_Collected data:_
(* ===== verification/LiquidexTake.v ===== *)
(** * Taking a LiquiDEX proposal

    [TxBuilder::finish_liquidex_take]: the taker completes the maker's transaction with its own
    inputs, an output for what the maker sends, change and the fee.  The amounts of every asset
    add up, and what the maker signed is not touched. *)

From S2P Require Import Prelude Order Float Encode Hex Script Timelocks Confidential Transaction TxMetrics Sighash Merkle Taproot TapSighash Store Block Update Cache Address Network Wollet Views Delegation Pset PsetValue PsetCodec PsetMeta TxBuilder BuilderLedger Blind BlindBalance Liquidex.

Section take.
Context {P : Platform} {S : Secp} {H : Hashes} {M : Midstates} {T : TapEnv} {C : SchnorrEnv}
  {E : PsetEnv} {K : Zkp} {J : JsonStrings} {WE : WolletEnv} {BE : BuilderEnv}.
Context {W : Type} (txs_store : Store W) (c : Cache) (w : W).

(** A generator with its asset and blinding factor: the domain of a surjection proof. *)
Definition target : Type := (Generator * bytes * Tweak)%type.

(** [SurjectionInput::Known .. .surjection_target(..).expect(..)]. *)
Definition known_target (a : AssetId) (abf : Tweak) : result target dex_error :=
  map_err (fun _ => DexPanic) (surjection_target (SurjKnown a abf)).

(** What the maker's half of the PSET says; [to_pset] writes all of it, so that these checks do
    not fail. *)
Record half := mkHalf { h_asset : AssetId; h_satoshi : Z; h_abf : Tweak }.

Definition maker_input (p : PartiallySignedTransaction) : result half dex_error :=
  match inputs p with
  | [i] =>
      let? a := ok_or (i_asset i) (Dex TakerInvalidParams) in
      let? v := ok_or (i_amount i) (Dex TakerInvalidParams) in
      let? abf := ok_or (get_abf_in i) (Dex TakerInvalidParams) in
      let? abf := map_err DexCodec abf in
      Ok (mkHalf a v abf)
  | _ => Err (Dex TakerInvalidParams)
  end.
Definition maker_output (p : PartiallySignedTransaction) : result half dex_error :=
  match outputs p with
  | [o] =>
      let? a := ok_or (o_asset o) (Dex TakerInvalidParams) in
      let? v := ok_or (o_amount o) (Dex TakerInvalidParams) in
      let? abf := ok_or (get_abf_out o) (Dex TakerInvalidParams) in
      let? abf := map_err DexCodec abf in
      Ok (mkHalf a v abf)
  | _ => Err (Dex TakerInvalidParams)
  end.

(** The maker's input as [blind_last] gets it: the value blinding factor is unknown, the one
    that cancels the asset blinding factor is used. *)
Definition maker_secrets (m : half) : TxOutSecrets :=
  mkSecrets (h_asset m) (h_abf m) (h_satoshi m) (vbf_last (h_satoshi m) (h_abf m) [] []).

* * *

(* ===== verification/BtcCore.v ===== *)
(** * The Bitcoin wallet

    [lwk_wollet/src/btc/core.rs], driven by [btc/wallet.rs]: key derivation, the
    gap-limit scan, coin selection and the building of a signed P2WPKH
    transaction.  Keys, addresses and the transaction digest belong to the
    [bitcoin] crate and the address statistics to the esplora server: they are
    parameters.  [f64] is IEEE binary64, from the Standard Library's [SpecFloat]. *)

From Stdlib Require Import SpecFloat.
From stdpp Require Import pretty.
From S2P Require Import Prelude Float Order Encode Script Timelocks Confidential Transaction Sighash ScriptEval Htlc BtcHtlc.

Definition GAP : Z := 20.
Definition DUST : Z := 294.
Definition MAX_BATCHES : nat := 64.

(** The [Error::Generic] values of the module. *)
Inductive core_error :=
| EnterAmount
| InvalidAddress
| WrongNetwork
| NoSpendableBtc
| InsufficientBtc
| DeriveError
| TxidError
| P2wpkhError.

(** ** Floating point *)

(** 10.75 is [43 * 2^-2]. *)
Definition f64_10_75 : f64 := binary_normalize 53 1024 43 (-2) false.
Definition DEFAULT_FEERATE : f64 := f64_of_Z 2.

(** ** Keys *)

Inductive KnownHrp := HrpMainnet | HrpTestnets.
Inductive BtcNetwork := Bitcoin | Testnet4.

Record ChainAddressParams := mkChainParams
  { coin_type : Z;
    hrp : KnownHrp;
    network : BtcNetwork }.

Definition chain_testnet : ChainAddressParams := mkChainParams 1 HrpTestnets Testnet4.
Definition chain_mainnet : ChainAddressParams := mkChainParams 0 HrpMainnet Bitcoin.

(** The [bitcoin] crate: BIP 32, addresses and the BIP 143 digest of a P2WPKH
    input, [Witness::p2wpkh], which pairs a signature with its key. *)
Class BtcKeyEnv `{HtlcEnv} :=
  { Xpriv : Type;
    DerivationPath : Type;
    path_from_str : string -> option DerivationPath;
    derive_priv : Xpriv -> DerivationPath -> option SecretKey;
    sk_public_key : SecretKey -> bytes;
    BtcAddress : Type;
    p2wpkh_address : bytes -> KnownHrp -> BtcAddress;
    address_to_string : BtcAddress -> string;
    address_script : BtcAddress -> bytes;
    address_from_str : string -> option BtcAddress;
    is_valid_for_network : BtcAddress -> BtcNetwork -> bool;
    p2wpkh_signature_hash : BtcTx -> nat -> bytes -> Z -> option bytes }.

_Exercise description:_
Reproduce, character for character, only the lines of the preceding data that start at the line with "hrp : KnownHrp;" and end at the line with "p2wpkh_signature_hash : BtcTx", both included.

_Response to the task:_
    hrp : KnownHrp;
    network : BtcNetwork }.

Definition chain_testnet : ChainAddressParams := mkChainParams 1 HrpTestnets Testnet4.
Definition chain_mainnet : ChainAddressParams := mkChainParams 0 HrpMainnet Bitcoin.

(** The [bitcoin] crate: BIP 32, addresses and the BIP 143 digest of a P2WPKH
    input, [Witness::p2wpkh], which pairs a signature with its key. *)
Class BtcKeyEnv `{HtlcEnv} :=
  { Xpriv : Type;
    DerivationPath : Type;
    path_from_str : string -> option DerivationPath;
    derive_priv : Xpriv -> DerivationPath -> option SecretKey;
    sk_public_key : SecretKey -> bytes;
    BtcAddress : Type;
    p2wpkh_address : bytes -> KnownHrp -> BtcAddress;
    address_to_string : BtcAddress -> string;
    address_script : BtcAddress -> bytes;
    address_from_str : string -> option BtcAddress;
    is_valid_for_network : BtcAddress -> BtcNetwork -> bool;
    p2wpkh_signature_hash : BtcTx -> nat -> bytes -> Z -> option bytes }.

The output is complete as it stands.